[Linux-cachefs] Adventures in NFS re-exporting

Frank Filz ffilzlnx at mindspring.com
Thu Dec 3 23:34:57 UTC 2020


> > > -----Original Message-----
> > > From: Trond Myklebust [mailto:trondmy at hammerspace.com]
> > > Sent: Thursday, December 3, 2020 2:14 PM
> > > To: bfields at fieldses.org
> > > Cc: linux-cachefs at redhat.com; ffilzlnx at mindspring.com; linux-
> > > nfs at vger.kernel.org; daire at dneg.com
> > > Subject: Re: Adventures in NFS re-exporting
> > >
> > > On Thu, 2020-12-03 at 17:04 -0500, bfields at fieldses.org wrote:
> > > > On Thu, Dec 03, 2020 at 09:57:41PM +0000, Trond Myklebust wrote:
> > > > > On Thu, 2020-12-03 at 13:45 -0800, Frank Filz wrote:
> > > > > > > On Thu, 2020-12-03 at 16:13 -0500, bfields at fieldses.org
> > > > > > > wrote:
> > > > > > > > On Thu, Dec 03, 2020 at 08:27:39PM +0000, Trond Myklebust
> > > > > > > > wrote:
> > > > > > > > > On Thu, 2020-12-03 at 13:51 -0500, bfields wrote:
> > > > > > > > > > I've been scratching my head over how to handle reboot
> > > > > > > > > > of a
> > > > > > > > > > re-
> > > > > > > > > > exporting server.  I think one way to fix it might be
> > > > > > > > > > just to allow the re- export server to pass along
> > > > > > > > > > reclaims to the original server as it receives them
> > > > > > > > > > from its own clients.  It might require some protocol
> > > > > > > > > > tweaks, I'm not sure.  I'll try to get my thoughts in
> > > > > > > > > > order and propose something.
> > > > > > > > > >
> > > > > > > > >
> > > > > > > > > It's more complicated than that. If the re-exporting
> > > > > > > > > server reboots, but the original server does not, then
> > > > > > > > > unless that
> > > > > > > > > re- exporting server persisted its lease and a full set
> > > > > > > > > of stateids somewhere, it will not be able to atomically
> > > > > > > > > reclaim delegation and lock state on the server on
> > > > > > > > > behalf of its clients.
> > > > > > > >
> > > > > > > > By sending reclaims to the original server, I mean
> > > > > > > > literally sending new open and lock requests with the
> > > > > > > > RECLAIM bit set, which would get brand new stateids.
> > > > > > > >
> > > > > > > > So, the original server would invalidate the existing
> > > > > > > > client's previous clientid and stateids--just as it
> > > > > > > > normally would on reboot--but it would optionally remember
> > > > > > > > the underlying locks held by the client and allow
> > > > > > > > compatible lock reclaims.
> > > > > > > >
> > > > > > > > Rough attempt:
> > > > > > > >
> > > > > > > >
> > > > > > > > https://wiki.linux-nfs.org/wiki/index.php/Reboot_recovery_
> > > > > > > > for_
> > > > > > > > re-expor
> > > > > > > > t_servers
> > > > > > > >
> > > > > > > > Think it would fly?
> > > > > > >
> > > > > > > So this would be a variant of courtesy locks that can be
> > > > > > > reclaimed by the client using the reboot reclaim variant of
> > > > > > > OPEN/LOCK outside the grace period?

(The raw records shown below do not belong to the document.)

Definition NewChild (parent : option path) (nf id : string)
    (t : Registration) : Registration * option path :=
  match parent with
  | Some p =>
      match get p t with
      | Some r =>
          if IsNumber nf
          then (alter_at (withChildren (fun cs => cs ++ [newSubordinate nf id])) p t,
                Some (p ++ [List.length (Children r)]))
          else (t, None)
      | None => (t, None)
      end
  | None => (t, None)
  end.

(** [Children().Get(number)] on a pointer. *)
Definition ChildrenGet (parent : option path) (nf : string)
    (t : Registration) : option path :=
  match parent with
  | Some p =>
      match get p t with
      | Some r => option_map (fun i => p ++ [i]) (find_child nf (Children r))
      | None => None
      end
  | None => None
  end.

(** *** Path and notation utilities *)

(** One element of a bracketed notation: ["name(number)"] or a bare
    number form.  The result pairs the number form with the name. *)
Definition parseNameAndNumber (tok : string) : option (string * string) :=
  let i := Go.idxr tok "(" in
  if i =? -1 then
    if IsNumber tok then Some (tok, "") else None
  else
    let name := Go.take (Z.to_nat i) tok in
    let inner := Go.trimR (Go.drop (Z.to_nat i + 1) tok) ")" in
    if IsNumber inner then Some (inner, name) else None.

Fixpoint parseArcs (toks : list string) : option (list (string * string)) :=
  match toks with
  | [] => Some []
  | tok :: rest =>
      match parseNameAndNumber tok, parseArcs rest with
      | Some a, Some l => Some (a :: l)
      | _, _ => None
      end
  end.

(** A numeric path is given in dot notation ("1.3.6.1") or in bracketed
    notation ("{iso(1) identified-organization(3)}"). *)
Definition parsePath (s : string) : option (list (string * string)) :=
  if Go.hasPfx s "{"
  then parseArcs (Go.split (Go.trimS (Go.trimR (Go.trimL s "{") "}")) " ")
  else parseArcs (Go.split s ".").

Fixpoint allocate_arcs (arcs : list (string * string)) (t : Registration)
    : Registration * path :=
  match arcs with
  | [] => (t, [])
  | (nf, id) :: rest =>
      match find_child nf (Children t) with
      | Some i =>
          match nth_error (Children t) i with
          | Some c =>
              let '(c', p) := allocate_arcs rest c in
              (withChildren (alter_nth (fun _ => c') i) t, i :: p)
          | None => (t, [])
          end
      | None =>
          let '(c', p) := allocate_arcs rest (newSubordinate nf id) in
          (withChildren (fun cs => cs ++ [c']) t, List.length (Children t) :: p)
      end
  end.

(** Modelled from the spec: [Registration.Allocate] of go-radir,
    "allocate(path)": returns the existing node at that path or creates
    it and every missing ancestor, shallowest first, and returns the
    leaf; existing nodes are left as they are.  A malformed path, or one
    that does not start at the receiving root, allocates nothing and
    gives the nil pointer. *)
Definition Allocate (s : string) (root : Registration) : Registration * option path :=
  match parsePath s with
  | Some ((nf, _) :: rest) =>
      if String.eqb nf (N (R_X680 root))
      then let '(root', p) := allocate_arcs rest root in (root', Some p)
      else (root, None)
  | _ => (root, None)
  end.

Fixpoint walk_arcs (arcs : list string) (t : Registration) : option path :=
  match arcs with
  | [] => Some []
  | nf :: rest =>
      match find_child nf (Children t) with
      | Some i =>
          match nth_error (Children t) i with
          | Some c => option_map (cons i) (walk_arcs rest c)
          | None => None
          end
      | None => None
      end
  end.

(** Modelled from the spec: [Registration.Walk] of go-radir,
    "lookup(path)": the node at that dotted path, or nil; never
    creates. *)
Definition Walk (dot : string) (root : Registration) : option path :=
  match Go.split dot "." with
  | nf :: rest =>
      if String.eqb nf (N (R_X680 root)) then walk_arcs rest root else None
  | [] => None
  end.

(** *** Sorting by number form *)

Definition numberValue (r : Registration) : Z := Go.digits_value 0 (N (R_X680 r)).

Fixpoint insertByNumber (r : Registration) (l : list Registration) : list Registration :=
  match l with
  | [] => [r]
  | x :: l' =>
      if numberValue r <? numberValue x then r :: l
      else x :: insertByNumber r l'
  end.
(** * Course recommender: the retrieval core of [course.py]

    A shallow embedding of the filter-then-rank pipeline of the Streamlit
    script [src/course.py]: the module-level corpus construction (lines
    25-39), the ranker [recommend_documents] (lines 44-47), the sidebar
    filter and the guarded search of the Home page (lines 69-87) and the
    session's list of saved courses (lines 53-54, 97-99).

    Conventions.
    - A MongoDB document is a Python dict in which every projected key may
      be missing; it is a record of optional fields, and [doc.get(k, d)] is
      [default d (k doc)].  Text values are strings and [categories] is a
      list of strings, as the schema of the collection has them.
    - Python's [str] is [string]; [startswith] is [String.prefix], [s[:4]]
      is [String.substring 0 4 s], [sep.join] is [String.concat], and the
      order of [sorted] on strings is the lexicographic order
      [String.leb].
    - An exception ([IndexError], [KeyError], [ValueError]) is [None] of an
      [option].
    - Streamlit runs the script from its first line at every interaction:
      the module-level lines 25-42 precede the page code in every run, and
      the [script_] definitions compose the two.  The TF-IDF matrix of
      lines 41-42 is never read; of [fit_transform] the run keeps whether
      it raises. *)

From Stdlib Require Import QArith Lqa.
From stdpp Require Import base option list sorting gmap strings pretty.

(** ** Documents *)

Record Doc := {
  _id : string;
  title : option string;
  abstract : option string;
  categories : option (list string);
  update_date : option string;
  submitter : option string;
  comments : option string;
  journal_ref : option string;
  authors : option string;
  link : option string
}.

The purpose being to
> > > > > > > allow reclaim without forcing the client to persist the
> > > > > > > original stateid?
> > > > > > >
> > > > > > > Hmm... That's doable, but how about the following
> > > > > > > alternative:
> > > > > > > Add
> > > > > > > a function
> > > > > > > that allows the client to request the full list of stateids
> > > > > > > that the server holds on its behalf?
> > > > > > >
> > > > > > > I've been wanting such a function for quite a while anyway
> > > > > > > in order to allow the client to detect state leaks (either
> > > > > > > due to soft timeouts, or due to reordered close/open
> > > > > > > operations).
> > > > > >
> > > > > > Oh, that sounds interesting. So basically the re-export server
> > > > > > would re-populate it's state from the original server rather
> > > > > > than relying on it's clients doing reclaims? Hmm, but how does
> > > > > > the re-export server rebuild its stateids? I guess it could
> > > > > > make the clients repopulate them with the same "give me a dump
> > > > > > of all my state", using the state details to match up with the
> > > > > > old state and replacing stateids. Or did you have something
> > > > > > different in mind?
> > > > > >
> > > > >
> > > > > I was thinking that the re-export server could just use that
> > > > > list of stateids to figure out which locks can be reclaimed
> > > > > atomically, and which ones have been irredeemably lost. The
> > > > > assumption is that if you have a lock stateid or a delegation,
> > > > > then that means the clients can reclaim all the locks that were
> > > > > represented by that stateid.
> > > >
> > > > I'm confused about how the re-export server uses that list.  Are
> > > > you assuming it persisted its own list across its own
> > > > crash/reboot?
> > > > I
> > > > guess that's what I was trying to avoid having to do.
> > > >
> > > No. The server just uses the stateids as part of a check for 'do I
> > > hold state for this file on this server?'. If the answer is 'yes'
> > > and the lock owners are sane, then we should be able to assume the
> > > full set of locks that lock owner held on that file are still valid.
> > >
> > > BTW: if the lock owner is also returned by the server, then since
> > > the lock owner is an opaque value, it could, for instance, be used
> > > by the client to cache info on the server about which uid/gid owns
> > > these locks.
> >
> > Let me see if I'm understanding your idea right...
> >
> > Re-export server reboots within the extended lease period it's been
> > given by the original server. I'm assuming it uses the same clientid?
> 
> Yes. It would have to use the same clientid.
> 
> > But would probably open new sessions. It requests the list of
> > stateids. Hmm, how to make the owner information useful, nfs-ganesha
> > doesn't pass on the actual client's owner but rather just passes the
> > address of its record for that client owner. Maybe it will have to do
> > something a bit different for this degree of re-export support...
> >
> > Now the re-export server knows which original client lock owners are
> > allowed to reclaim state. So it just acquires locks using the original
> > stateid as the client reclaims (what happens if the client doesn't
> > reclaim a lock? I suppose the re-export server could unlock all
> > regions not explicitly locked once reclaim is complete). Since the
> > re-export server is acquiring new locks using the original stateid it
> > will just overlay the original lock with the new lock and write locks
> > don't conflict since they are being acquired by the same lock owner.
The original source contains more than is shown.